DATA UNDER STUDY:
(* ===== verification/PortIO.v ===== *)
(** * core/port.s and core/gdt.s: the routines called from C

    The port routines as they are written, and what a C caller finds: the value
    read or sent, and every register as it was; and the routine that loads the
    segment registers. *)

From S2P Require Export X86.

#[local] Open Scope Z_scope.

Definition inportb_code : list instr :=
  [Push EBP; MovReg EBP ESP; Push EDX; Load EDX 8; InAL; Pop EDX; Pop EBP; Ret].
Definition inportw_code : list instr :=
  [Push EBP; MovReg EBP ESP; Push EDX; Load EDX 8; InAX; Pop EDX; Pop EBP; Ret].
Definition outportb_code : list instr :=
  [Push EBP; MovReg EBP ESP; Push EAX; Push EDX; LoadAL 12; Load EDX 8; OutAL;
   Pop EDX; Pop EAX; Pop EBP; Ret].
Definition outportw_code : list instr :=
  [Push EBP; MovReg EBP ESP; Push EAX; Push EDX; LoadAX 12; Load EDX 8; OutAX;
   Pop EDX; Pop EAX; Pop EBP; Ret].

Definition load_gdt_segments_code : list instr :=
  [MovAX 16; MovSeg DS; MovSeg ES; MovSS; MovSeg FS; MovSeg GS; JmpFar 8; Ret].

(** What holds of the registers between two instructions. *)
Record core_ok (c : core) : Prop := {
  ok_gen : Forall word_ok (words_of_gen (c_gen c));
  ok_seg : Forall (fun s => 0 <= s < 65536) (words_of_seg (c_seg c));
  ok_ss : 0 <= c_ss c < 65536;
  ok_cs : 0 <= c_cs c < 65536;
  ok_eip : word_ok (c_eip c);
  ok_flags : word_ok (c_flags c);
  ok_if : Z.testbit (c_flags c) 9 = false }.

Lemma ok_reg c r : core_ok c -> u32 (get_reg r (c_gen c)) = get_reg r (c_gen c).
Proof.
  intros H. apply u32_small. pose proof (ok_gen _ H) as Hg. unfold words_of_gen in Hg.
  repeat (apply Forall_cons in Hg as [? Hg]). by destruct r.
Qed.

(** The routine was called with [args] on the stack, and there is room below. *)
Definition called (args : list Z) (c : core) : Prop :=
  vldws (length args) (view (c_mach c)) (esp c + 4) = args /\
  KERNEL_BASE + 64 <= esp c /\ esp c + 4 * Z.of_nat (Datatypes.S (length args)) < 4294967296.

(** The word [ret] takes. *)
Definition return_address (c : core) : Z := vld32 (view (c_mach c)) (esp c).

(** Back in the caller, with the machine [m] and the register [eax]; memory below
    the stack pointer may have changed. *)
Definition back_with (c : core) (eax : Z) (m : machine) (s : stop) : Prop :=
  exists m', stack_only (esp c - 64) (esp c) m m' /\
    s = Back (put_reg ESP (esp c + 4) (put_reg EAX eax
          (with_code (c_cs c) (return_address c) (with_mach m' c)))).

Section Routines.
Context (B : bus) (callee : core -> res (core + machine * context)).

Lemma called_sim args c :
  called args c ->
  sim (esp c - 64) (esp c + 4 * Z.of_nat (Datatypes.S (length args))) c c (return_address c :: args).
Proof.
  intros (Ha & H0 & H1).
  replace (return_address c :: args) with
    (vldws (Datatypes.S (length args)) (view (c_mach c)) (esp c)) by (cbn [vldws]; by rewrite Ha).
  apply sim_start; lia.
Qed.

(** [ret] with the arguments still on the stack. *)
Lemma back_ok args eax m c c' :
  called args c -> phys m = phys (c_mach c) ->
  sim (esp c - 64) (esp c + 4 * Z.of_nat (Datatypes.S (length args))) c' (put_reg EAX eax (with_mach m c))
    (return_address c :: args) ->
  exists s, exec B callee 1 [Ret] c' = Ok s /\ back_with c eax m s.
Proof.
  intros (Ha & H0 & H1) Hm H. cbn [exec]. destruct (sim_pop _ _ _ _ _ _ H) as [-> _]. bnd.
  eexists. split; [done|]. exists (set_phys (phys (c_mach c')) m). split.
  - pose proof (sim_stack_only _ _ _ _ _ H) as [So Sv]. cbn [c_mach put_reg with_gen with_mach] in *.
    split; [split; [exact (sim_phys H)|done]|]. intros b Hb Hbo. pose proof (sim_stack H) as Hs.
    destruct (decide (esp c + 4 * Z.of_nat (Datatypes.S (length args)) <= b)) as [|];
      [apply Sv; [done|lia]|]. destruct (decide (b < esp c - 64)); [apply Sv; [done|lia]|].
    pose proof (vldws_inj (Datatypes.S (length args)) (view (c_mach c')) (view m) (esp c)) as Hi.
    apply Hi; [apply view_range|apply view_range| |lia].
    replace (esp c) with (vesp (esp c + 4 * Z.of_nat (Datatypes.S (length args)))
      (return_address c :: args)) at 1 by (unfold vesp; cbn [length]; lia).
    etrans; [exact Hs|]. unfold view. cbn. rewrite Hm. symmetry. f_equal. exact Ha.
  - rewrite (sim_grounded _ _ _ _ _ H). unfold vesp. cbn [length].
    replace (esp c + 4 * Z.of_nat (Datatypes.S (length args)) - 4 * Z.of_nat (length args))
      with (esp c + 4) by lia. by destruct c as [[]].
Qed.

Lemma u8_low_bits v w : u8 (low_bits 8 v w) = u8 v.
Proof. unfold u8, low_bits. lia. Qed.
Lemma u16_low_bits v w : u16 (low_bits 16 v w) = u16 v.
Proof. unfold u16, low_bits. lia. Qed.

(** A routine that is straight-line code up to its [ret]. *)
Lemma routine_back code args eax m c :
  bus_ok B -> called args c -> phys m = phys (c_mach c) -> (length code <= 16)%nat ->
  vsteps B (esp c + 4 * Z.of_nat (Datatypes.S (length args))) code (c, return_address c :: args)
    = Some (put_reg EAX eax (with_mach m c), return_address c :: args) ->
  exists s, run B callee (code ++ [Ret]) c = Ok s /\ back_with c eax m s.
Proof.
  intros HB Hc Hm Hl Hs.
  destruct (vsteps_sim _ _ B callee code [Ret] 1 c c _ (put_reg EAX eax (with_mach m c))
    (return_address c :: args) HB (called_sim _ _ Hc)) as (c' & E & H');
    [unfold vesp; cbn [length]; lia|exact Hs|].
  destruct (back_ok _ _ _ _ _ Hc Hm H') as (s & E' & Hb).
  exists s. split; [|done]. unfold run. rewrite length_app. cbn [length]. by rewrite E.
Qed.

(** Reading a word through the frame pointer. *)
Ltac vread k := rewrite (vword_at _ _ _ k) by (rewrite u32_small; unfold vesp; cbn; lia); cbn.

Ltac finish_routine c Hok :=
  rewrite ?(ok_reg c EAX Hok : u32 (g_eax (c_gen c)) = _),
    ?(ok_reg c EBP Hok : u32 (g_ebp (c_gen c)) = _),
    ?(ok_reg c EDX Hok : u32 (g_edx (c_gen c)) = _), ?u8_low_bits, ?u16_low_bits;
  by destruct c as [[]].

(** The four routines of port.s implement the port operations of the C code for a
    caller in the kernel: the output routines send the low byte or word of their
    second argument to the port in the low half of the first, the input routines
    return in the low part of eax what the device gives, and each comes back to
    its caller with the stack pointer behind the return address, every other
    register as it was and nothing changed but memory below the stack. *)
Theorem port_routines c port :
  bus_ok B -> core_ok c ->
  (forall v, called [port; v] c -> exists s, run B callee outportb_code c = Ok s /\
     back_with c (g_eax (c_gen c)) (outportb port v (c_mach c)) s) /\
  (forall v, called [port; v] c -> exists s, run B callee outportw_code c = Ok s /\
     back_with c (g_eax (c_gen c)) (bus_outw B (u16 port) (u16 v) (c_mach c)) s) /\
  (called [port] c -> exists s, run B callee inportb_code c = Ok s /\
     let r := bus_inb B (u16 port) (c_mach c) in
     back_with c (low_bits 8 r.1 (g_eax (c_gen c))) r.2 s) /\
  (called [port] c -> exists s, run B callee inportw_code c = Ok s /\
     let r := bus_inw B (u16 port) (c_mach c) in
     back_with c (low_bits 16 r.1 (g_eax (c_gen c))) r.2 s).
Proof.
  intros HB Hok. split; [|split; [|split]]; [intros v Hc..|intros Hc|intros Hc].
  - apply (routine_back (take 10 outportb_code) [port; v]); try done; [cbn; lia|].
    destruct Hc as (_ & H0 & H1). cbn [length] in *. unfold KERNEL_BASE in H0.
    generalize (return_address c). intros ra. cbn. vread 5%nat. vread 4%nat. unfold outportb.
    finish_routine c Hok.
  - apply (routine_back (take 10 outportw_code) [port; v]); try done;
      [by apply outw_phys|cbn; lia|].
    destruct Hc as (_ & H0 & H1). cbn [length] in *. unfold KERNEL_BASE in H0.
    generalize (return_address c). intros ra. cbn. vread 5%nat. vread 4%nat. finish_routine c Hok.
  - apply (routine_back (take 7 inportb_code) [port]); try done; [by apply inb_phys|cbn; lia|].
    destruct Hc as (_ & H0 & H1). cbn [length] in *. unfold KERNEL_BASE in H0.
    generalize (return_address c). intros ra. cbn. vread 3%nat. finish_routine c Hok.
  - apply (routine_back (take 7 inportw_code) [port]); try done; [by apply inw_phys|cbn; lia|].
    destruct Hc as (_ & H0 & H1). cbn [length] in *. unfold KERNEL_BASE in H0.
    generalize (return_address c). intros ra. cbn. vread 3%nat. finish_routine c Hok.
Qed.

(** load_gdt_segments leaves the kernel's selectors in all segment registers and
    comes back to its caller. *)
Lemma load_gdt_segments_loads c :
  bus_ok B -> called [] c ->
  exists m', stack_only (esp c - 64) (esp c + 4) (c_mach c) m' /\
    run B callee load_gdt_segments_code c
    = Ok (Back (put_reg ESP (esp c + 4) (put_reg EAX (low_bits 16 16 (g_eax (c_gen c)))
        (with_code 8 (return_address c) (with_ss 16 (with_seg
          {| s_ds := 16; s_es := 16; s_fs := 16; s_gs := 16 |} (with_mach m' c))))))).
Proof.
  intros HB Hc. pose proof (called_sim _ _ Hc) as H. destruct Hc as (_ & H0 & H1).
  generalize dependent (return_address c). intros ra H. cbn [length] in *.
  assert (forall w, u16 (low_bits 16 16 w) = 16) as E16 by (intros w; unfold u16, low_bits; lia).
  set (top := esp c + 4 * Z.of_nat 1) in *.
  destruct (vsteps_sim _ _ B callee (take 7 load_gdt_segments_code) [Ret] 1 _ _ _ _ _ HB H
    ltac:(unfold vesp; cbn; lia) eq_refl) as (c' & E & H').
  cbn in H'. rewrite E16 in H'. destruct (sim_pop _ _ _ _ _ _ H') as [Ep _].
  exists (set_phys (phys (c_mach c')) (c_mach c)). split.
  { pose proof (sim_stack_only _ _ _ _ _ H') as Hso. by rewrite (sim_mach _ _ _ _ _ H') in Hso. }
  change (run B callee load_gdt_segments_code c) with
    (exec B callee (length (take 7 load_gdt_segments_code) + 1)
      (take 7 load_gdt_segments_code ++ [Ret]) c).
  rewrite E. cbn [exec]. rewrite Ep. bnd. rewrite (sim_grounded _ _ _ _ _ H').
  replace (vesp top []) with (esp c + 4) by (unfold vesp; cbn [length]; lia).
  by destruct c as [[] ? ? ? ? ? ?].
Qed.
End Routines.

EXERCISE DESCRIPTION: Beginning at the first line above, repeat exactly until the line containing "vldws (length args)", which is included.

ANSWER TO THE PROBLEM:
(* ===== verification/PortIO.v ===== *)
(** * core/port.s and core/gdt.s: the routines called from C

    The port routines as they are written, and what a C caller finds: the value
    read or sent, and every register as it was; and the routine that loads the
    segment registers. *)

From S2P Require Export X86.

#[local] Open Scope Z_scope.

Definition inportb_code : list instr :=
  [Push EBP; MovReg EBP ESP; Push EDX; Load EDX 8; InAL; Pop EDX; Pop EBP; Ret].
Definition inportw_code : list instr :=
  [Push EBP; MovReg EBP ESP; Push EDX; Load EDX 8; InAX; Pop EDX; Pop EBP; Ret].
Definition outportb_code : list instr :=
  [Push EBP; MovReg EBP ESP; Push EAX; Push EDX; LoadAL 12; Load EDX 8; OutAL;
   Pop EDX; Pop EAX; Pop EBP; Ret].
Definition outportw_code : list instr :=
  [Push EBP; MovReg EBP ESP; Push EAX; Push EDX; LoadAX 12; Load EDX 8; OutAX;
   Pop EDX; Pop EAX; Pop EBP; Ret].

Definition load_gdt_segments_code : list instr :=
  [MovAX 16; MovSeg DS; MovSeg ES; MovSS; MovSeg FS; MovSeg GS; JmpFar 8; Ret].

(** What holds of the registers between two instructions. *)
Record core_ok (c : core) : Prop := {
  ok_gen : Forall word_ok (words_of_gen (c_gen c));
  ok_seg : Forall (fun s => 0 <= s < 65536) (words_of_seg (c_seg c));
  ok_ss : 0 <= c_ss c < 65536;
  ok_cs : 0 <= c_cs c < 65536;
  ok_eip : word_ok (c_eip c);
  ok_flags : word_ok (c_flags c);
  ok_if : Z.testbit (c_flags c) 9 = false }.

Lemma ok_reg c r : core_ok c -> u32 (get_reg r (c_gen c)) = get_reg r (c_gen c).
Proof.
  intros H. apply u32_small. pose proof (ok_gen _ H) as Hg. unfold words_of_gen in Hg.
  repeat (apply Forall_cons in Hg as [? Hg]). by destruct r.
Qed.

(** The routine was called with [args] on the stack, and there is room below. *)
Definition called (args : list Z) (c : core) : Prop :=
  vldws (length args) (view (c_mach c)) (esp c + 4) = args /\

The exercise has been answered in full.